二是人工智能产业人才存在供需结构性问题。数据显示,去年1-8月国内人工智能行业的人才供需比仅为0.39,预计到2030年人才缺口将超500万。当前,人工智能模型工程师、人工智能训练师、人工智能伦理与治理专员等人才新需求涌现,相关岗位设置和支撑不足。满足AI for Science(科学智能)、AI for Engineering(工程智能)要求的交叉学科人才紧缺。此外,高校人工智能人才教育与产业一线需求有所脱节,课程设置和培养体系不能满足产业发展对人才的新要求。
三是大模型的安全治理问题凸显。针对大模型带来的价值观对齐、机器幻觉、深度伪造、著作侵权等问题,还缺乏基础理论研究,包括数字伦理与对齐理论、幻觉的产生机制、模型的可解释性与透明度、AI版权归属问题等。此外,我国人工智能安全治理倡议实施落地举措和路径不明晰,缺乏系统的制度安排,在国际人工智能安全治理方面的话语权仍有待进一步建立。
对此,张英建议培育大模型开放创新生态,打造自主可控开源开放生态,形成以我为主的大模型底层技术开源开放创新生态;建设大模型应用示范集聚区,在有条件的城市开展试点示范,打造集大规模智能算力、高质量语料数据等为一体的服务平台,并提供投融资、场景对接等专业服务,全面降低人工智能中小企业的创新成本,同时聚焦金融、制造、医疗、教育等典型行业打造人工智能应用示范场景,牵引大模型形成新质生产力,赋能实体经济。
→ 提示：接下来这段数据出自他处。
(** C1: for every text and integer parameters with
    [0 < overlap < chunkSize], [chunkText] returns (fuel equal to the
    length of the text is enough), its chunks are the slices of the text
    at boundaries that start at 0, are in document order (strictly
    increasing starts and ends), leave no gap (each chunk starts no later
    than where the one before ended) and end at the end of the text; and
    every character position of the text lies in a chunk, which holds
    the text's character at that place. *)
Theorem chunkText_covers_text (text : string) (chunkSize overlap : Z) (fuel : nat) :
  0 < overlap < chunkSize ->
  (String.length text <= fuel)%nat ->
  exists spans chunks,
    chunkText fuel text chunkSize overlap = Normal chunks /\
    chunks = map (sliceSpan text) spans /\
    tiles (Z.of_nat (String.length text)) 0 0 spans /\
    forall p, (p < String.length text)%nat ->
      exists k s e chunk,
        nth_error spans k = Some (s, e) /\
        nth_error chunks k = Some chunk /\
        s <= Z.of_nat p < e /\
        String.get (p - Z.to_nat s) chunk = String.get p text.
Proof.
  intros Hov Hfuel.
  set (len := Z.of_nat (String.length text)).
  destruct (spanLoop_tiles len chunkSize overlap ltac:(lia) fuel 0 0 0)
    as (spans & Hspans & Htiles).
  { destruct (Z_le_gt_dec len 0); [left | right]; lia. }
  { lia. }
  exists spans, (map (sliceSpan text) spans).
  split; [|split; [reflexivity|split; [exact Htiles|]]].
  - rewrite chunkText_spans. unfold chunkSpans. fold len. now rewrite Hspans.
  - intros p Hp.
    destruct (tiles_cover len spans 0 0 Htiles (Z.of_nat p)) as (k & s & e & Hk & Hs & He);
      [lia|].
    exists k, s, e, (slice text s e).
    split; [exact Hk|]. split.
    + rewrite nth_error_map, Hk. reflexivity.
    + split; [lia|]. apply slice_get; assumption.
Qed.

Lemma chunkText_covers_text_witness :
  exists spans chunks,
    chunkText 10 "abcdefghij" 4 1 = Normal chunks /\
    chunks = map (sliceSpan "abcdefghij") spans /\
    tiles 10 0 0 spans /\
    forall p, (p < 10)%nat ->
      exists k s e chunk,
        nth_error spans k = Some (s, e) /\
        nth_error chunks k = Some chunk /\
        s <= Z.of_nat p < e /\
        String.get (p - Z.to_nat s) chunk = String.get p "abcdefghij".
Proof.
  apply (chunkText_covers_text "abcdefghij" 4 1 10); [lia | simpl; lia].
Defined.

Example chunkText_small :
  chunkText 10 "abcdefghij" 4 1 = Normal ["abcd"; "defg"; "ghij"].
Proof. reflexivity. Qed.

Lemma spanLoop_exit fuel len chunkSize overlap i :
  len <= i -> spanLoop fuel len chunkSize overlap i = Some [].
Proof.
  intros H. rewrite spanLoop_unfold. destruct (Z.ltb_spec i len); [lia|reflexivity].
Qed.

Lemma chunkSpans_2500 (fuel : nat) :
  chunkSpans fuel 2500 1000 200 =
  if (3 <=? fuel)%nat then Some [(0, 1000); (800, 1800); (1600, 2500)] else None.
Proof.
  unfold chunkSpans.
  destruct fuel as [|[|[|fuel]]]; try reflexivity.
  rewrite spanLoop_unfold; simpl.
  rewrite spanLoop_exit by lia. reflexivity.
Qed.
(** [$(x)] for the function [$] that [cheerio.load] returns. *)
Definition select (doc : document) (x : selector) : selection :=
  match x with
  | SelStr q => doc q
  | SelNode n => [n]
  | SelUndef => []
  end.

(** What a helper may receive as its parameter [$]: the query function of a
    loaded document, or a selection.  A selection is an object but not a
    function. *)
Inductive callee : Type :=
| Api : document -> callee
| Sel : selection -> callee.

(** The call expression [$(x)]. *)
Definition call (f : callee) (x : selector) : result selection :=
  match f with
  | Api doc => Ok (select doc x)
  | Sel _ => Throw (TypeError "$ is not a function")
  end.

(** [sel.find(q)]; every use in the program starts from one element. *)
Definition find (sel : selection) (q : string) : selection :=
  flat_map (fun n => node_find n q) sel.

(** [sel.text()]: the texts of the elements, concatenated. *)
Definition text (sel : selection) : string :=
  fold_right (fun n acc => node_text n ++ acc) "" sel.

(** [sel.attr(name)] reads the first element; without a name it returns
    the attribute map itself. *)
Definition attr (sel : selection) (name : option string) : value :=
  match sel with
  | [] => JUndef
  | n :: _ =>
      match name with
      | Some k =>
          match List.find (fun kv => fst kv =? k) (node_attribs n) with
          | Some (_, v) => JStr v
          | None => JUndef
          end
      | None => JObj (map (fun kv => (fst kv, JStr (snd kv))) (node_attribs n))
      end
  end.

(** [sel.each(cb)] where [cb] pushes onto an array it closes over: the
    array is threaded through, and a throw in [cb] ends the loop. *)
Fixpoint each {A} (sel : selection) (cb : node -> A -> result A) (acc : A)
  : result A :=
  match sel with
  | [] => Ok acc
  | n :: rest => let* acc' := cb n acc in each rest cb acc'
  end.

End Cheerio.
Import Cheerio.

(** ** Requests, responses and the handler monad *)

Module Http.

(** [req.query.q] is what the query-string parser left: [undefined], a
    string, an array ([q=a&q=b]) or an object ([q[k]=v]), whose members the
    extended parser takes from the request, a member named [toString]
    included.  [req.params.videoId] is a string. *)
Record request : Type := Request {
  query_q : value;
  params_videoId : string
}.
在优化人工智能产业人才供需结构方面,她建议建设人工智能新型教育机构,打破学科壁垒,培养具备交叉学科知识的复合型人才;优化适应人工智能迭代需求的人才和岗位结构;搭建平台推动人才交流。
为加强大模型安全治理,张英建议组建多学科交叉的大模型基础理论研究“国家队”,研究推动我国《全球人工智能治理倡议》落实,深入研究大模型治理技术体系,加强国际交流合作,支持我国创新主体参与人工智能相关领域的ISO、IEEE、ITU等国际标准研制,依托世界人工智能大会等会议,打造开放互信的国际治理对话与合作平台。